**Records shown**
(** * Remittance service (week 3): query engine, fee rule and record store

    A shallow embedding of the FastAPI remittance service:
    [database.py] (the two in-memory dictionaries and their id counters),
    [schemas.py] (enumerations and request bodies), [dependencies.py]
    (pagination, filter and sorting parameters), [routers/remittances.py]
    and [routers/corridors.py] (the handlers).

    Conventions of the embedding.
    - A Python [str] is a list of Unicode code points; [int] is [Z];
      [float] is the kernel's binary64 [float], so the arithmetic of the
      fee rule is the IEEE arithmetic Python performs.
    - A Python [dict] keeps insertion order, and the handlers iterate over
      it, so a dictionary is an association list with in-place replacement.
    - A handler is a function of the store; its outcome carries the store it
      leaves behind, both when it returns and when it raises. *)

From Stdlib Require Import ZArith NArith List Bool Lia String Ascii.
From Stdlib Require Import Sorting.Sorted Sorting.Permutation.
From Stdlib Require Import DecimalPos DecimalZ.
From Stdlib Require Import Floats.PrimFloat Floats.FloatOps Floats.SpecFloat.
Import ListNotations.

Set Warnings "-inexact-float".
Local Open Scope Z_scope.

(** ** Python strings *)

(** A [str]: its code points, in order.  [len] counts code points. *)
Definition str : Type := list N.

(** The code points of an ASCII literal. *)
Definition u (s : string) : str := List.map N_of_ascii (list_ascii_of_string s).

Definition len {A : Type} (l : list A) : Z := Z.of_nat (List.length l).

Fixpoint str_eqb (a b : str) : bool :=
  match a, b with
  | [], [] => true
  | x :: a', y :: b' => N.eqb x y && str_eqb a' b'
  | _, _ => false
  end.

(** [a < b] on strings: lexicographic on code points. *)
Fixpoint str_ltb (a b : str) : bool :=
  match a, b with
  | _, [] => false
  | [], _ :: _ => true
  | x :: a', y :: b' => N.ltb x y || (N.eqb x y && str_ltb a' b')
  end.

Fixpoint startswith (s p : str) : bool :=
  match p, s with
  | [], _ => true
  | _ :: _, [] => false
  | x :: p', y :: s' => N.eqb x y && startswith s' p'
  end.

(** [p in s] for strings: [p] occurs in [s] as a contiguous block. *)
Fixpoint contains (p s : str) : bool :=
  startswith s p ||
  match s with
  | [] => false
  | _ :: s' => contains p s'
  end.

(** [str.lower()].  Python lowercases by the Unicode tables, which are not part
    of the repository; the development is parametric in the function and uses
    two facts about it: the empty string stays empty, and lowercasing never
    removes a code point. *)
Class Lowercase : Type := {
  lower : str -> str;
  lower_nil : lower [] = [];
  lower_len : forall s, (List.length s <= List.length (lower s))%nat
}.

(** [str(n)] for an integer. *)
Fixpoint uint_str (d : Decimal.uint) : str :=
  match d with
  | Decimal.Nil => []
  | Decimal.D0 d' => 48%N :: uint_str d'
  | Decimal.D1 d' => 49%N :: uint_str d'
  | Decimal.D2 d' => 50%N :: uint_str d'
  | Decimal.D3 d' => 51%N :: uint_str d'
  | Decimal.D4 d' => 52%N :: uint_str d'
  | Decimal.D5 d' => 53%N :: uint_str d'
  | Decimal.D6 d' => 54%N :: uint_str d'
  | Decimal.D7 d' => 55%N :: uint_str d'
  | Decimal.D8 d' => 56%N :: uint_str d'
  | Decimal.D9 d' => 57%N :: uint_str d'
  end.

Definition str_of_int (n : Z) : str :=
  match Z.to_int n with
  | Decimal.Pos d => uint_str d
  | Decimal.Neg d => 45%N :: uint_str d
  end.

(** [s.zfill(width)]: zeros on the left, after a sign if there is one. *)
Definition zfill (s : str) (width : nat) : str :=
  let zeros := List.repeat 48%N (width - List.length s) in
  match s with
  | c :: s' => if N.eqb c 45 || N.eqb c 43 then c :: zeros ++ s' else zeros ++ s
  | [] => zeros
  end.

(** ** Python numbers *)

(** [a // b] on integers: floor division, which raises on a zero divisor. *)
Definition floordiv (a b : Z) : option Z :=
  if b =? 0 then None else Some (a / b).

(** [l[start:stop]] with integer bounds: a negative bound counts from the end,
    and both are clamped to the list. *)
Definition slice {A : Type} (l : list A) (start stop : Z) : list A :=
  let n := len l in
  let clamp i := if i <? 0 then Z.max 0 (i + n) else Z.min i n in
  let a := clamp start in
  let b := clamp stop in
  List.firstn (Z.to_nat (b - a)) (List.skipn (Z.to_nat a) l).

(** The integer nearest to [m * 2^e * 100], ties to the even one. *)
Definition scaled_half_even (m : positive) (e : Z) : Z :=
  let v := Zpos m * 100 in
  match e with
  | Zneg p =>
      let d := Z.pow_pos 2 p in
      let q := v / d in
      let r := v mod d in
      match Z.compare (2 * r) d with
      | Lt => q
      | Gt => q + 1
      | Eq => if Z.even q then q else q + 1
      end
  | _ => v * 2 ^ e
  end.

(** [round(x, 2)] on a float.  CPython prints the exact value of [x] with two
    decimals, correctly rounded (ties to even), and reads the decimal back as
    the nearest float.  Reading [n/100] back is the correctly rounded
    quotient of the integers [n] and [100]. *)
Definition round2 (x : float) : float :=
  match Prim2SF x with
  | S754_finite s m e =>
      match scaled_half_even m e with
      | Zpos n =>
          SF2Prim (SFdiv prec emax (S754_finite s n 0) (S754_finite false 100 0))
      | _ => SF2Prim (S754_zero s)
      end
  | _ => x
  end.

(** ** [datetime] *)

Record datetime : Type := Datetime {
  year : Z; month : Z; day : Z;
  hour : Z; minute : Z; second : Z; microsecond : Z
}.

Definition datetime_fields (d : datetime) : list Z :=
  [year d; month d; day d; hour d; minute d; second d; microsecond d].

Fixpoint lex_ltb (a b : list Z) : bool :=
  match a, b with
  | x :: a', y :: b' => (x <? y) || ((x =? y) && lex_ltb a' b')
  | _, _ => false
  end.

Definition datetime_ltb (a b : datetime) : bool :=
  lex_ltb (datetime_fields a) (datetime_fields b).

(** [now.strftime('%Y%m%d')], for a year of four digits at most, as every
    reading of the clock has. *)
Definition strftime_Ymd (now : datetime) : str :=
  zfill (str_of_int (year now)) 4 ++
  zfill (str_of_int (month now)) 2 ++
  zfill (str_of_int (day now)) 2.

(** ** [schemas.py]: enumerations *)

Inductive SortOrder : Type := asc | desc.

Inductive RemittanceSortField : Type :=
  by_amount | by_fee | by_created_at | by_sender_name.

Inductive RemittanceStatus : Type :=
  pending | processing | completed | cancelled | failed.

Inductive PaymentMethod : Type :=
  bank_transfer | cash | mobile_wallet | debit_card.

Inductive Currency : Type := USD | EUR | GBP.

Definition RemittanceStatus_eqb (a b : RemittanceStatus) : bool :=
  match a, b with
  | pending, pending | processing, processing | completed, completed
  | cancelled, cancelled | failed, failed => true
  | _, _ => false
  end.

Definition PaymentMethod_eqb (a b : PaymentMethod) : bool :=
  match a, b with
  | bank_transfer, bank_transfer | cash, cash
  | mobile_wallet, mobile_wallet | debit_card, debit_card => true
  | _, _ => false
  end.

Definition Currency_eqb (a b : Currency) : bool :=
  match a, b with
  | USD, USD | EUR, EUR | GBP, GBP => true
  | _, _ => false
  end.

(** ** The stored records

    The dictionaries of [database.py] hold one [dict] per record; the keys of
    such a record are the fields below. *)

Module Corridor.
Record t : Type := mk {
  id : Z;
  name : str;
  code : str;
  origin_country : str;
  destination_country : str;
  base_fee_percentage : float;
  is_active : bool;
  created_at : datetime
}.
End Corridor.

Module Remittance.
Record t : Type := mk {
  id : Z;
  reference_code : str;
  sender_name : str;
  recipient_name : str;
  corridor_id : Z;
  amount : float;
  currency : Currency;
  exchange_rate : float;
  fee : float;
  payment_method : PaymentMethod;
  status : RemittanceStatus;
  is_express : bool;
  created_at : datetime
}.
End Remittance.

(** ** Request bodies *)

(** [RemittanceCreate]: every field is required but [is_express], which
    defaults to [False]; none accepts [null]. *)
Module RemittanceCreate.
Record t : Type := mk {
  sender_name : str;
  recipient_name : str;
  amount : float;
  currency : Currency;
  exchange_rate : float;
  payment_method : PaymentMethod;
  is_express : bool;
  corridor_id : Z
}.

(** The [Field] constraints of the schema: FastAPI answers 422 before the
    handler runs when one fails. *)
Definition valid (b : t) : bool :=
  (2 <=? len (sender_name b)) && (len (sender_name b) <=? 100) &&
  (2 <=? len (recipient_name b)) && (len (recipient_name b) <=? 100) &&
  PrimFloat.ltb 0 (amount b) && PrimFloat.leb (amount b) 10000 &&
  PrimFloat.ltb 0 (exchange_rate b) &&
  (0 <? corridor_id b).
End RemittanceCreate.

(** A field of a partial-update body ([model_dump(exclude_unset=True)]): left
    out of the request, sent as [null], or sent with a value. *)
Inductive field (A : Type) : Type :=
| Unset
| Null
| Value (a : A).
Arguments Unset {A}.
Arguments Null {A}.
Arguments Value {A} a.

(** ["k" in update_data] *)
Definition is_set {A : Type} (f : field A) : bool :=
  match f with Unset => false | _ => true end.

(** The value a key holds after [record.update(update_data)]; [None] when
    the update stores a [null] there, which the typed records cannot hold. *)
Definition updated {A : Type} (old : A) (f : field A) : option A :=
  match f with
  | Unset => Some old
  | Null => None
  | Value a => Some a
  end.

(** A constraint on a field's value; an unset or [null] field passes. *)
Definition on_value {A : Type} (f : field A) (p : A -> bool) : bool :=
  match f with Value a => p a | _ => true end.

Module RemittanceUpdate.
Record t : Type := mk {
  sender_name : field str;
  recipient_name : field str;
  amount : field float;
  currency : field Currency;
  exchange_rate : field float;
  payment_method : field PaymentMethod;
  corridor_id : field Z;
  status : field RemittanceStatus;
  is_express : field bool
}.

(** The body with no field set. *)
Definition empty : t :=
  mk Unset Unset Unset Unset Unset Unset Unset Unset Unset.

(** The [Field] constraints: they bind a field that carries a value. *)
Definition valid (b : t) : bool :=
  on_value (sender_name b) (fun s => (2 <=? len s) && (len s <=? 100)) &&
  on_value (recipient_name b) (fun s => (2 <=? len s) && (len s <=? 100)) &&
  on_value (amount b) (fun a => PrimFloat.ltb 0 a && PrimFloat.leb a 10000) &&
  on_value (exchange_rate b) (fun x => PrimFloat.ltb 0 x) &&
  on_value (corridor_id b) (fun c => 0 <? c).
End RemittanceUpdate.

Module CorridorUpdate.
Record t : Type := mk {
  name : field str;
  code : field str;
  origin_country : field str;
  destination_country : field str;
  base_fee_percentage : field float;
  is_active : field bool
}.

**Task description**
When you reach the line with "match e with" in the records above, start writing out lines exactly, and stop once the line with "match Prim2SF x with" has been written; include nothing else.

**Answer to the exercise**
  match e with
  | Zneg p =>
      let d := Z.pow_pos 2 p in
      let q := v / d in
      let r := v mod d in
      match Z.compare (2 * r) d with
      | Lt => q
      | Gt => q + 1
      | Eq => if Z.even q then q else q + 1
      end
  | _ => v * 2 ^ e
  end.

(** [round(x, 2)] on a float.  CPython prints the exact value of [x] with two
    decimals, correctly rounded (ties to even), and reads the decimal back as
    the nearest float.  Reading [n/100] back is the correctly rounded
    quotient of the integers [n] and [100]. *)
Definition round2 (x : float) : float :=
  match Prim2SF x with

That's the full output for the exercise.